# Aim of the task
In the records below, find the line holding "Definition ready_starts (cond" and the line holding "(** [for x in". Set down both, with every line between them, exactly.

# Data extracts
⁂
(* ===== verification/Sampler.v ===== *)
(** * Staleness policies over the replay buffer

    Models [src/nemo_rl/algorithms/async_utils/staleness_sampler.py]: the
    policies that admit prompt batches (rollout side), select groups for
    training and evict stale ones (train side), and their configuration.  The
    interface [PromptGroupSampler] is a class; [select], [evict] and [admit]
    are written once against it, as in [BaseSampler], and every built-in
    policy is an instance.  [SamplerLaws] is what a policy promises to the
    buffer: what its candidates are, and that what it evicts could not be
    selected any more.

    An await in the middle of [select] or [evict] is the acquisition of the
    mutation cut by the buffer; the operations below are the case where no
    other operation runs in it.  Custom policies are outside the repository
    and a parameter of the configuration section. *)

From S2P Require Import Prelude PyVal DataPlaneMeta ReplayManifest TQBuffer.

(** ** The interface

    [dispatch_index] is the attribute [_dispatch_index].  [candidates] is the
    body of [select] up to [_finalize_selection] ([None] is an early
    [return None, 0]), [stale_idxs] the indices [evict] removes. *)
Class PromptGroupSampler (S : Type) := {
  dispatch_index : S -> Z;
  with_dispatch_index : Z -> S -> S;
  admissible : S -> Z -> bool;
  admission : S -> S * option Z;
  candidates : S -> Z -> TQ -> res (option (list nat));
  stale_idxs : S -> Z -> TQ -> res (list nat);
  should_abort_inflight : S -> Z -> Z -> bool;
  eviction_window : S -> Z;
  required_buffer_capacity : S -> Z -> option Z }.

(** [[i for i, x in enumerate(xs) if cond(x) and self._buffer.ready_list[i]]]. *)
Fixpoint ready_where {A} (cond : A -> bool) (ready : list bool) (xs : list (nat * A))
    : res (list nat) :=
  match xs with
  | [] => Ok []
  | (i, x) :: xs' =>
      if cond x then
        b ← get_index ready i;
        rest ← ready_where cond ready xs';
        Ok (if (b : bool) then i :: rest else rest)
      else ready_where cond ready xs'
  end.

Definition ready_starts (cond : Z -> bool) (st : TQ) : res (list nat) :=
  ready_where cond (ready_list st) (enumerate (start_weight_list st)).

Definition ready_targets (cond : option Z -> bool) (st : TQ) : res (list nat) :=
  ready_where cond (ready_list st) (enumerate (target_step_list st)).

(** [for x in v], for the values metadata is made of. *)
Definition py_iter (v : PyVal) : res (list PyVal) :=
  match v with
  | VList l | VTuple l => Ok l
  | VDict d => Ok d.*1
  | VStr s => Ok ((fun a => VStr (String a EmptyString)) <$> String.list_ascii_of_string s)
  | _ => Raise TypeError
  end.

Section base.
  Context {S : Type} `{PromptGroupSampler S}.

Definition set_dispatch_index (resume_from_trainer_version : Z) (s : S) : res S :=
  _ ← raise_if (resume_from_trainer_version <? 0) ValueError;
  Ok (with_dispatch_index (resume_from_trainer_version - 1) s).

Definition restore_dispatch_index (n : Z) (s : S) : res S :=
  _ ← raise_if (n <? -1) ValueError;
  Ok (with_dispatch_index n s).

Definition is_on_policy (s : S) : bool := eviction_window s =? 0.

Definition evict (s : S) (current_train_weight : Z) (canonical_ok staging_ok : bool) (st : TQ)
    : res (TQ * list dp_call * nat) :=
  idxs ← stale_idxs s current_train_weight st;
  match idxs with
  | [] => Ok (st, [], 0%nat)
  | _ => remove (Z.of_nat <$> idxs) true canonical_ok staging_ok st
  end.

Definition validate_group_bounds (min_prompt_groups max_prompt_groups min_remaining_groups : Z)
    : res unit :=
  _ ← raise_if (min_remaining_groups <? 0) ValueError;
  _ ← raise_if (min_prompt_groups <? 1) ValueError;
  raise_if (max_prompt_groups <? min_prompt_groups) ValueError.

(** How many groups [_finalize_selection] takes; [None] defers. *)
Definition requested_groups (n_valid min_prompt_groups max_prompt_groups group_multiple
    min_remaining_groups : Z) : res (option Z) :=
  _ ← raise_if (group_multiple <? 1) ValueError;
  _ ← raise_if (negb (min_remaining_groups =? 0)
                && negb (max_prompt_groups mod group_multiple =? 0)) ValueError;
  _ ← raise_if (max_prompt_groups / group_multiple * group_multiple <? min_prompt_groups)
        ValueError;
  let capped := Z.min n_valid max_prompt_groups in
  let requested := capped - capped mod group_multiple in
  let remaining := max_prompt_groups - requested in
  if requested <? min_prompt_groups then Ok None
  else if (0 <? remaining) && (remaining <? min_remaining_groups) then Ok None
  else Ok (Some requested).

(** [self._buffer.meta_list[i]], used as metadata. *)
Definition slot_meta (st : TQ) (i : nat) : res KVBatchMeta :=
  m ← get_index (meta_list st) i;
  match m with Some m => Ok m | None => Raise AttributeError end.

Definition rollout_metrics_of (m : KVBatchMeta) : res (list PyVal) :=
  match dict_get ROLLOUT_METRICS (extra_info m) with
  | Some v => py_iter v
  | None => Ok []
  end.

Definition with_metrics (metrics : list PyVal) (m : KVBatchMeta) : KVBatchMeta :=
  mkMeta (partition_id m) (task_name m) (sample_ids m) (fields m) (sequence_lengths m)
    (dict_set ROLLOUT_METRICS (VList metrics) (extra_info m)) (tags m).

(** The metadata [_finalize_selection] returns for the selected indices. *)
Definition selected_meta (idxs : list nat) (st : TQ) : res KVBatchMeta :=
  metas ← traverse (slot_meta st) idxs;
  metrics ← traverse rollout_metrics_of metas;
  match metas with
  | [] => Raise IndexError
  | m :: ms => with_metrics (concat metrics) <$> concat_meta m ms
  end.

Definition finalize_selection (valid_idxs : list nat) (min_prompt_groups max_prompt_groups
    group_multiple min_remaining_groups : Z) (st : TQ) : res (TQ * option KVBatchMeta * nat) :=
  r ← requested_groups (Z.of_nat (length valid_idxs)) min_prompt_groups max_prompt_groups
        group_multiple min_remaining_groups;
  match r with
  | None => Ok (st, None, 0%nat)
  | Some n =>
      let selected_idxs := take (Z.to_nat n) valid_idxs in
      m ← selected_meta selected_idxs st;
      '(st', _) ← claim_for_training (Z.of_nat <$> selected_idxs) st;
      Ok (st', Some m, length selected_idxs)
  end.

Definition select (s : S) (current_train_weight min_prompt_groups max_prompt_groups
    group_multiple min_remaining_groups : Z) (st : TQ) : res (TQ * option KVBatchMeta * nat) :=
  _ ← validate_group_bounds min_prompt_groups max_prompt_groups min_remaining_groups;
  c ← candidates s current_train_weight st;
  match c with
  | None => Ok (st, None, 0%nat)
  | Some idxs => finalize_selection idxs min_prompt_groups max_prompt_groups group_multiple
                   min_remaining_groups st
  end.

(** [wait_until_admissible]: poll [k] reads the trainer version [versions k].
    [None] when [fuel] polls are not enough. *)
Fixpoint wait_until_admissible (fuel : nat) (versions : nat -> Z) (k : nat) (s : S) : option nat :=
  match fuel with
  | O => None
  | Datatypes.S fuel' =>
      if admissible s (versions k) then Some k
      else wait_until_admissible fuel' versions (Datatypes.S k) s
  end.

(** [admit]; the poll that let it through is returned with its result. *)
Definition sampler_admit (fuel : nat) (versions : nat -> Z) (s : S) : option (nat * (S * option Z)) :=
  k ← wait_until_admissible fuel versions 0 s;
  Some (k, admission s).

(** [commit_admission] of the transactional interface; [live] is the cut. *)
Definition commit_admission (live : bool) (s : S) : res (S * option Z) :=
  _ ← raise_if (negb live) RuntimeError;
  Ok (admission s).
End base.

(** [BaseSampler.evict]: ready groups below the weight window. *)
Definition evict_by_weight (window current_train_weight : Z) (st : TQ) : res (list nat) :=
  ready_starts (fun w => w <? Z.max 0 (current_train_weight - window)) st.

(** ** [WindowedSampler] *)
Record Windowed := mkWindowed {
  wd_dispatch_index : Z;
  wd_max_staleness_versions : Z;
  wd_sample_freshest_first : bool;
  wd_min_groups : option Z }.

Definition new_windowed (max_staleness_versions : Z) (fresh : bool) (min_groups : option Z)
    : res Windowed :=
  _ ← raise_if (max_staleness_versions <? 0) ValueError;
  Ok (mkWindowed (-1) max_staleness_versions fresh min_groups).

Definition in_window (window w start : Z) : bool :=
  (Z.max 0 (w - window) <=? start) && (start <=? w).

(** The sort key [(current_train_weight - start_weight_list[i], i)]. *)
Definition freshness_ltb (w : Z) (a b : Z * nat) : bool :=
  (w - a.1 <? w - b.1) || ((w - a.1 =? w - b.1) && (a.2 <? b.2)%nat).

Definition freshest_first (w : Z) (st : TQ) (idxs : list nat) : res (list nat) :=
  keyed ← traverse (fun i => x ← get_index (start_weight_list st) i; Ok (x, i)) idxs;
  Ok (py_sort (freshness_ltb w) keyed).*2.

#[export] Instance windowed_sampler : PromptGroupSampler Windowed := {
  dispatch_index := wd_dispatch_index;
  with_dispatch_index n s := mkWindowed n (wd_max_staleness_versions s)
    (wd_sample_freshest_first s) (wd_min_groups s);
  admissible _ _ := true;
  admission s := (s, None);
  candidates s w st :=
    idxs ← ready_starts (in_window (wd_max_staleness_versions s) w) st;
    Some <$> (if wd_sample_freshest_first s then freshest_first w st idxs else Ok idxs);
  stale_idxs s w st := evict_by_weight (wd_max_staleness_versions s) w st;
  should_abort_inflight s start w := start <? Z.max 0 (w - wd_max_staleness_versions s);
  eviction_window := wd_max_staleness_versions;
  required_buffer_capacity s _ := wd_min_groups s }.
⁂
# Solution for this problem
Definition ready_starts (cond : Z -> bool) (st : TQ) : res (list nat) :=
  ready_where cond (ready_list st) (enumerate (start_weight_list st)).

Definition ready_targets (cond : option Z -> bool) (st : TQ) : res (list nat) :=
  ready_where cond (ready_list st) (enumerate (target_step_list st)).

(** [for x in v], for the values metadata is made of. *)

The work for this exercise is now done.